Manue moved dizzily to recover the tool, saw patches of black swimming before him, sank weakly back to pant in shallow gasps. The nagging sting of the valves was a portable hell that he carried with him always. He fought an impulse to jerk them out of his flesh; if a valve came loose, he would bleed to death in a few minutes.
Vogeli came stamping along the heap of fresh earth and lumbered up to stand over the sagging Manue in the trench. He glared down at him for a moment, then nudged the back of his neck with a heavy boot. “Get to work!”
Manue looked up and moved his lips silently. His forehead glinted with moisture in the faint sun, although the temperature was far below freezing.
“Grab that pick and get started.”
“Can’t,” Manue gasped. “Hoses—hurt.”
Vogeli grumbled a curse and vaulted down into the trench beside him. “Unzip that jacket,” he ordered.
Weakly, Manue fumbled to obey, but the foreman knocked his hand aside and jerked the zipper down. Roughly he unbuttoned the Peruvian’s shirt, laying open the bare brown chest to the icy cold.
“No!—not the hoses, please!”
Vogeli took one of the thin tubes in his blunt fingers and leaned close to peer at the puffy, calloused nodule of irritated skin that formed around it where it entered the flesh. He touched the nodule lightly, causing the digger to whimper.
“No, please!”
“Stop snivelling!”
Vogeli laid his thumbs against the nodule and exerted a sudden pressure. There was slight popping sound as the skin slid back a fraction of an inch along the tube. Manue yelped and closed his eyes.
“Shut up! I know what I’m doing.” He repeated the process with the other tube. Then he seized both tubes in his hands and wiggled them slightly in and out, as if to ensure a proper resetting of the skin. The digger cried weakly and slumped in a dead faint.
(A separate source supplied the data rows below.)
Lemma serial_runs_no_leak_witness : no_leak (run demo_engine init serial_session).
Proof.
  apply serial_runs_no_leak. vm_compute.
  repeat split; intros Hu; first [reflexivity | discriminate Hu].
Defined.

(** The OCR tab with the camera granted and both engines ready. *)
Definition ocr_ready_run : list event :=
  [QrStarted 0; OpenCvReady; TesseractReady; ClickOcrTab; QrStopped 0; CameraGranted 2].

Lemma capture_releases_camera_witness :
  exists c, preprocessImage sample_frame = Some c /\
    (capture sample_frame (run demo_engine init ocr_ready_run)).(activeStream) = None /\
    3%nat ∉ (capture sample_frame (run demo_engine init ocr_ready_run)).(live) /\
    (capture sample_frame (run demo_engine init ocr_ready_run)).(snapshot) = c.
Proof.
  destruct (preprocessImage sample_frame) as [c|] eqn:E; [|vm_compute in E; discriminate E].
  destruct (capture_releases_camera demo_engine sample_frame (run demo_engine init ocr_ready_run) 3 c
              ltac:(vm_compute; reflexivity) ltac:(vm_compute; reflexivity) E)
    as (H1 & H2 & H3 & _).
  exists c. exact (conj eq_refl (conj H1 (conj H2 H3))).
Defined.

Lemma capture_without_frame_keeps_camera_witness :
  (capture no_frame (run demo_engine init ocr_ready_run)).(activeStream) = Some 3%nat /\
  (capture no_frame (run demo_engine init ocr_ready_run)).(pipelines) =
    (run demo_engine init ocr_ready_run).(pipelines).
Proof.
  destruct (capture_without_frame_keeps_camera no_frame (run demo_engine init ocr_ready_run) 3
              ltac:(vm_compute; reflexivity) ltac:(vm_compute; reflexivity)
              ltac:(simpl; lia) ltac:(simpl; lia) ltac:(left; simpl; lia))
    as (H1 & _ & H2 & _).
  exact (conj H1 H2).
Defined.
(** * code-ledger: store, search and index coordinator

    A shallow embedding of the persistence layer (connection.ts,
    file.repository.ts, relation.repository.ts), of symbol search
    (symbol-search.ts) and of the index coordinator (index-coordinator.ts),
    with the properties the specification states about them.

    Conventions.  A JavaScript function that may throw is a state
    transformer returning [Ok v] or [Throw e] together with the state it
    leaves behind: an exception does not undo the writes made before it.
    [undefined] and [null] are [None]; a field that can be a string, [null]
    or missing is an [option (option string)]. *)

From Stdlib Require Import String Ascii List Bool Arith ZArith Lia.
From Stdlib Require DecimalString.
Import ListNotations.
Set Warnings "-register-all".
Local Open Scope string_scope.
Local Open Scope list_scope.

(* ================================================================== *)
(** * JavaScript values, exceptions and the effect monad               *)
(* ================================================================== *)

Module Js.

(** A thrown value: an [Error] object (its [name] and [message]), one
    built with [{ cause }], or any other value. *)
Inductive Exn : Type :=
| Error (name message : string)
| ErrorWithCause (name message : string) (cause : Exn)
| NonError (shown : string).

Inductive Res (A : Type) : Type :=
| Ok (a : A)
| Throw (e : Exn).
Arguments Ok {A} a.
Arguments Throw {A} e.

(** Code running against a state [S] that returns an [A] or throws. *)
Definition M (S A : Type) : Type := S -> Res A * S.

Definition ret {S A : Type} (a : A) : M S A := fun s => (Ok a, s).

Definition throw {S A : Type} (e : Exn) : M S A := fun s => (Throw e, s).

Definition bind {S A B : Type} (m : M S A) (k : A -> M S B) : M S B :=
  fun s =>
    match m s with
    | (Ok a, s') => k a s'
    | (Throw e, s') => (Throw e, s')
    end.

(** [try { m }]: the outcome of [m] as a value; nothing escapes. *)
Definition attempt {S A : Type} (m : M S A) : M S (Res A) :=
  fun s => let (r, s') := m s in (Ok r, s').

(** [try { m } finally { f }] for a finalizer that cannot throw. *)
Definition finally {S A : Type} (m : M S A) (f : S -> S) : M S A :=
  fun s => let (r, s') := m s in (r, f s').

Definition get {S : Type} : M S S := fun s => (Ok s, s).

Definition modify {S : Type} (f : S -> S) : M S unit := fun s => (Ok tt, f s).

(** [for (const x of l) f(x)]: stops at the first throw. *)
Fixpoint forEach {S A : Type} (l : list A) (f : A -> M S unit) : M S unit :=
  match l with
  | [] => ret tt
  | x :: rest => bind (f x) (fun _ => forEach rest f)
  end.

(** [x ?? d] for [x : A | undefined | null]. *)
Definition nullish {A : Type} (x : option A) (d : A) : A :=
  match x with
  | Some a => a
  | None => d
  end.

(** [x ?? null] for a field that is a string, [null] or missing. *)
Definition nullishNull {A : Type} (x : option (option A)) : option A :=
  match x with
  | Some (Some a) => Some a
  | _ => None
  end.

(** The double quote character. *)
Definition dquote : ascii :=
  Ascii false true false false false true false false.

(** [s.endsWith(suffix)]. *)
Definition endsWith (s suffix : string) : bool :=
  let n := String.length s in
  let m := String.length suffix in
  Nat.leb m n && String.eqb (substring (n - m) m s) suffix.

(** [s.startsWith(p)]. *)
Fixpoint startsWith (p s : string) : bool :=
  match p, s with
  | EmptyString, _ => true
  | String _ _, EmptyString => false
  | String a p', String b s' => Ascii.eqb a b && startsWith p' s'
  end.

(** [s.includes(needle)]. *)
Fixpoint includes (needle s : string) : bool :=
  startsWith needle s ||
  match s with
  | EmptyString => false
  | String _ rest => includes needle rest
  end.

(** [c.toLowerCase()] on an ASCII character. *)
Definition lowerAscii (c : ascii) : ascii :=
  let n := nat_of_ascii c in
  if Nat.leb 65 n && Nat.leb n 90 then ascii_of_nat (n + 32) else c.

Fixpoint toLowerCase (s : string) : string :=
  match s with
  | EmptyString => EmptyString
  | String c rest => String (lowerAscii c) (toLowerCase rest)
  end.

End Js.

Import Js.

Declare Scope js_scope.
Delimit Scope js_scope with js.
Notation "x <- m ;; k" := (bind m (fun x => k))
  (at level 100, m at next level, right associativity) : js_scope.
Notation "m ;;; k" := (bind m (fun _ => k))
  (at level 100, right associativity) : js_scope.
Local Open Scope js_scope.

(* ================================================================== *)
(** * Rows and tables                                                  *)
(* ================================================================== *)

(** [FileRecord] of file.repository.ts. [mtimeMs] and [size] are numbers;
    only their identity matters here. *)
Module FileRecord.
Record t : Type := mk {
  project : string;
  filePath : string;
  mtimeMs : Z;
  size : Z;
  contentHash : string;
  updatedAt : string
}.
End FileRecord.

(** [RelationRecord] of relation.repository.ts. *)
Module RelationRecord.
Record t : Type := mk {
  project : string;
  type : string;
  srcFilePath : string;
  srcSymbolName : option string;
  dstFilePath : string;
  dstSymbolName : option string;
  metaJson : option string
}.
End RelationRecord.

(** [Partial<RelationRecord>]: every field may be missing. *)
Module PartialRelation.
Record t : Type := mk {
  project : option string;
  type : option string;
  srcFilePath : option string;
  srcSymbolName : option (option string);
  dstFilePath : option string;
  dstSymbolName : option (option string);
  metaJson : option (option string)
}.

(** A fully specified row seen as a partial one. *)
Definition full (r : RelationRecord.t) : t :=
  {| project := Some (RelationRecord.project r);
     type := Some (RelationRecord.type r);
     srcFilePath := Some (RelationRecord.srcFilePath r);
     srcSymbolName := Some (RelationRecord.srcSymbolName r);
     dstFilePath := Some (RelationRecord.dstFilePath r);
     dstSymbolName := Some (RelationRecord.dstSymbolName r);
     metaJson := Some (RelationRecord.metaJson r) |}.
End PartialRelation.

(** The rows of the database the repositories below read and write. A
    table is the list of its rows in row-id order; the generated [id]
    column, which no query of these repositories selects, is left out. *)
Record Database : Type := mkDatabase {
  files : list FileRecord.t;
  relations : list RelationRecord.t
}.

Definition emptyDatabase : Database := {| files := []; relations := [] |}.

(** The relation types the extractor produces
    ([CodeRelation['type']]). *)
Definition relationTypes : list string :=
  ["imports"; "calls"; "extends"; "implements"].

(** [eq(column, value)] on a nullable text column: a NULL cell equals
    nothing. *)
Definition eqNullable (cell : option string) (value : string) : bool :=
  match cell with
  | Some v => String.eqb v value
  | None => false
  end.

(* ================================================================== *)
(** * file.repository.ts                                               *)
(* ================================================================== *)

Module FileRepository.

Definition isFile (project filePath : string) (f : FileRecord.t) : bool :=
  String.eqb (FileRecord.project f) project &&
  String.eqb (FileRecord.filePath f) filePath.

Definition getFile (project filePath : string) (db : Database)
  : option FileRecord.t :=
  find (isFile project filePath) (files db).

(** [insert ... onConflictDoUpdate] on the primary key
    [(project, filePath)]. *)
Definition upsertFile (record : FileRecord.t) (db : Database) : Database :=
  let key := isFile (FileRecord.project record) (FileRecord.filePath record) in
  if existsb key (files db)
  then {| files := map (fun f => if key f then record else f) (files db);
          relations := relations db |}
  else {| files := files db ++ [record]; relations := relations db |}.

(** [SELECT * FROM files WHERE project = ?] has no [ORDER BY]: SQLite
    answers it through the index of the primary key
    [(project, file_path)], so the rows of a project come in the order
    of their paths, compared byte by byte, and not in the order they
    were written in.  [byPath] sorts by insertion. *)
Fixpoint insertByPath (r : FileRecord.t) (l : list FileRecord.t)
  : list FileRecord.t :=
  match l with
  | [] => [r]
  | x :: rest =>
      if String.leb (FileRecord.filePath r) (FileRecord.filePath x)
      then r :: l
      else x :: insertByPath r rest
  end.

Definition byPath (l : list FileRecord.t) : list FileRecord.t :=
  fold_right insertByPath [] l.

Definition getAllFiles (project : string) (db : Database)
  : list FileRecord.t :=
  byPath
    (filter (fun f => String.eqb (FileRecord.project f) project) (files db)).

(** [Map.set(key, value)] on a map kept in insertion order. *)
Fixpoint mapSet {V : Type} (key : string) (value : V)
  (m : list (string * V)) : list (string * V) :=
  match m with
  | [] => [(key, value)]
  | (k, v) :: rest =>
      if String.eqb k key then (k, value) :: rest
      else (k, v) :: mapSet key value rest
  end.

Definition getFilesMap (project : string) (db : Database)
  : list (string * FileRecord.t) :=
  fold_left (fun m r => mapSet (FileRecord.filePath r) r m)
    (getAllFiles project db) [].

(** Deleting a file row removes, by the foreign key's ON DELETE CASCADE,
    the relations whose [(project, srcFilePath)] is that file. *)
Definition deleteFile (project filePath : string) (db : Database)
  : Database :=
  {| files := filter (fun f => negb (isFile project filePath f)) (files db);
     relations :=
       if existsb (isFile project filePath) (files db)
       then filter
              (fun r =>
                 negb (String.eqb (RelationRecord.project r) project &&
                       String.eqb (RelationRecord.srcFilePath r) filePath))
              (relations db)
       else relations db |}.

End FileRepository.

(* ================================================================== *)
(** * relation.repository.ts                                           *)
(* ================================================================== *)

Module RelationRepository.

(** [and(eq(project, p), eq(srcFilePath, f))]. *)
Definition fromFile (project srcFilePath : string) (r : RelationRecord.t)
  : bool :=
  String.eqb (RelationRecord.project r) project &&
  String.eqb (RelationRecord.srcFilePath r) srcFilePath.

(** [delete(relations).where(cond).run()]. *)
Definition deleteWhere (cond : RelationRecord.t -> bool) : M Database unit :=
  modify (fun db =>
    {| files := files db;
       relations := filter (fun r => negb (cond r)) (relations db) |}).

(** Modelled from the spec: the schema (src/store/schema.ts) is not among
    the sources.  "Foreign key: [...] relations(project, srcFilePath)
    reference files(project, filePath)"; the connection is opened with
    [PRAGMA foreign_keys = ON], so an insert without its parent row
    fails. *)
Definition hasParent (v : RelationRecord.t) (db : Database) : bool :=
  existsb
    (FileRepository.isFile (RelationRecord.project v)
       (RelationRecord.srcFilePath v))
    (files db).

Definition foreignKeyError : Exn :=
  Error "SQLiteError" "FOREIGN KEY constraint failed".

(** [insert(relations).values(v).run()]. *)
Definition insertRelation (v : RelationRecord.t) : M Database unit :=
  fun db =>
    if hasParent v db
    then (Ok tt, {| files := files db; relations := relations db ++ [v] |})
    else (Throw foreignKeyError, db).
When he awoke, he was in bed in the barracks, and a medic was painting the sore spots with a bright yellow solution that chilled his skin.
“Woke up, huh?” the medic grunted cheerfully. “How do you feel?”
“Maio!” he hissed.
“Stay in bed for the day, son. Keep your oxy up high. Make you feel better.”
The medic went away, but Vogeli lingered, smiling at him grimly from the doorway. “Don’t try goofing off tomorrow too.”
Manue hated the closed door with silent eyes, and listened until Vogeli’s footsteps left the building. Then, following the medic’s instructions, he turned his oxy to maximum, even though the faster flow of blood made the chest-valves ache. The sickness fled, to be replaced with a weary afterglow. Drowsiness came over him, and he slept.
Sleep was a dread black-robed phantom on Mars. Mars pressed the same incubus upon all newcomers to her soil: a nightmare of falling, falling, falling into bottomless space. It was the faint gravity, they said. that caused it. The body felt buoyed up, and the subconscious mind recalled down-going elevators, and diving aeroplanes, and a fall from a high cliff. It suggested these things in dreams, or if the dreamer’s oxy were set too low, it conjured up a nightmare of sinking slowly deeper, and deeper in cold, black water that filled the victim’s throat. Newcomerswere segregated in a separate barracks so that their nightly screams would not disturb the old-timers who had finally adjusted to Martian conditions.
But now, for the first time since his arrival, Manue slept soundly, airily, and felt borne up by beams of bright light.
When he awoke again, he lay clammy in the horrifying knowledge that he had not been breathing! It was so comfortable not to breathe. His chest stopped hurting because of the stillness of his rib-cage. He felt refreshed and alive. Peaceful sleep.
Suddenly he was breathing again in harsh gasps, and cursing himself for the lapse, and praying amid quiet tears as he visualized the wasted chest of a troffie.
“Heh heh!” wheezed an oldster who had come in to readjust the furnace in the rookie barracks. “You’ll get to be a Martian pretty soon, boy. I been here seven years. Look at me.”
Manue heard the gasping voice and shuddered; there was no need to look.
“You just as well not fight it. It’ll get you. Give in, make it easy on yourself. Go crazy if you don’t.”
“Stop it! Let me alone!”
“Sure. Just one thing. You wanna go home, you think. I went home. Came back. You will, too. They all do, ‘cept engineers. Know why?”
“Shut up!” Manue pulled himself erect on the cot and hissed anger at the old-timer, who was neither old nor young, but only withered by Mars. His head suggested that he might be around thirty-five, but his body was weak and old.
The veteran grinned. “Sorry,” he wheezed. “I’ll keep my mouth shut.” He hesitated, then extended his hand. “I’m Sam Donnell, mech-repairs.”
Manue still glowered at him. Donnell shrugged and dropped his hand.
“Just trying to be friends,” he muttered and walked away.